==== Material to process

(** X12: for every well-formed mode, the virtual eye size of the layout,
    the size [create_renderer] takes the aspect ratio from, is the active
    size of the mode in every packing; the eye itself has that size too,
    but for its width in SideBySideHalf and its height in TopAndBottom,
    which are the halves rounded down. *)
Theorem virtual_eye_is_active_size (m : drmModeModeInfo) (l : mode_layout) :
  mode_ok m ->
  get_layout_for_mode m = Ret l ->
  virtual_eye_width l = hdisplay m /\ virtual_eye_height l = vdisplay m /\
  eye_width l
  = (if mode_3d m =? DRM_MODE_FLAG_3D_SIDE_BY_SIDE_HALF
     then hdisplay m / 2 else hdisplay m) /\
  eye_height l
  = (if mode_3d m =? DRM_MODE_FLAG_3D_TOP_AND_BOTTOM
     then vdisplay m / 2 else vdisplay m).
Proof.
  intros W E.
  destruct (sizes_fit m W) as (Fh & Fv & Ft & Fh2 & Ftv & Qh & Qv).
  layout_by_packing m l E; unfold has_packing in P; rewrite P;
    cbn [eye_width eye_height virtual_eye_width virtual_eye_height];
    rewrite ?Fh, ?Fv, ?Ft, ?Fh2, ?Ftv, ?Qh, ?Qv;
    repeat split; reflexivity.
Qed.

Lemma virtual_eye_is_active_size_witness :
  virtual_eye_width
    {| buffer_width := 1920; buffer_height := 1080;
       eye_width := 960; eye_height := 1080;
       virtual_eye_width := 1920; virtual_eye_height := 1080;
       right_eye_x := 960; left_eye_y := 0 |} = 1920.
Proof.
  refine (proj1 (virtual_eye_is_active_size
                   (timing 1920 1080 1125 SideBySideHalf) _ _ eq_refl)).
  unfold mode_ok, in_u16, in_u32; cbn; lia.
Defined.

End Geometry.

========

> Action item: Using the data above, return each line exactly as written.

> Reply:
(** X12: for every well-formed mode, the virtual eye size of the layout,
    the size [create_renderer] takes the aspect ratio from, is the active
    size of the mode in every packing; the eye itself has that size too,
    but for its width in SideBySideHalf and its height in TopAndBottom,
    which are the halves rounded down. *)
Theorem virtual_eye_is_active_size (m : drmModeModeInfo) (l : mode_layout) :
  mode_ok m ->
  get_layout_for_mode m = Ret l ->
  virtual_eye_width l = hdisplay m /\ virtual_eye_height l = vdisplay m /\
  eye_width l
  = (if mode_3d m =? DRM_MODE_FLAG_3D_SIDE_BY_SIDE_HALF
     then hdisplay m / 2 else hdisplay m) /\
  eye_height l
  = (if mode_3d m =? DRM_MODE_FLAG_3D_TOP_AND_BOTTOM
     then vdisplay m / 2 else vdisplay m).
Proof.
  intros W E.
  destruct (sizes_fit m W) as (Fh & Fv & Ft & Fh2 & Ftv & Qh & Qv).
  layout_by_packing m l E; unfold has_packing in P; rewrite P;
    cbn [eye_width eye_height virtual_eye_width virtual_eye_height];
    rewrite ?Fh, ?Fv, ?Ft, ?Fh2, ?Ftv, ?Qh, ?Qv;
    repeat split; reflexivity.
Qed.

Lemma virtual_eye_is_active_size_witness :
  virtual_eye_width
    {| buffer_width := 1920; buffer_height := 1080;
       eye_width := 960; eye_height := 1080;
       virtual_eye_width := 1920; virtual_eye_height := 1080;
       right_eye_x := 960; left_eye_y := 0 |} = 1920.
Proof.
  refine (proj1 (virtual_eye_is_active_size
                   (timing 1920 1080 1125 SideBySideHalf) _ _ eq_refl)).
  unfold mode_ok, in_u16, in_u32; cbn; lia.
Defined.

End Geometry.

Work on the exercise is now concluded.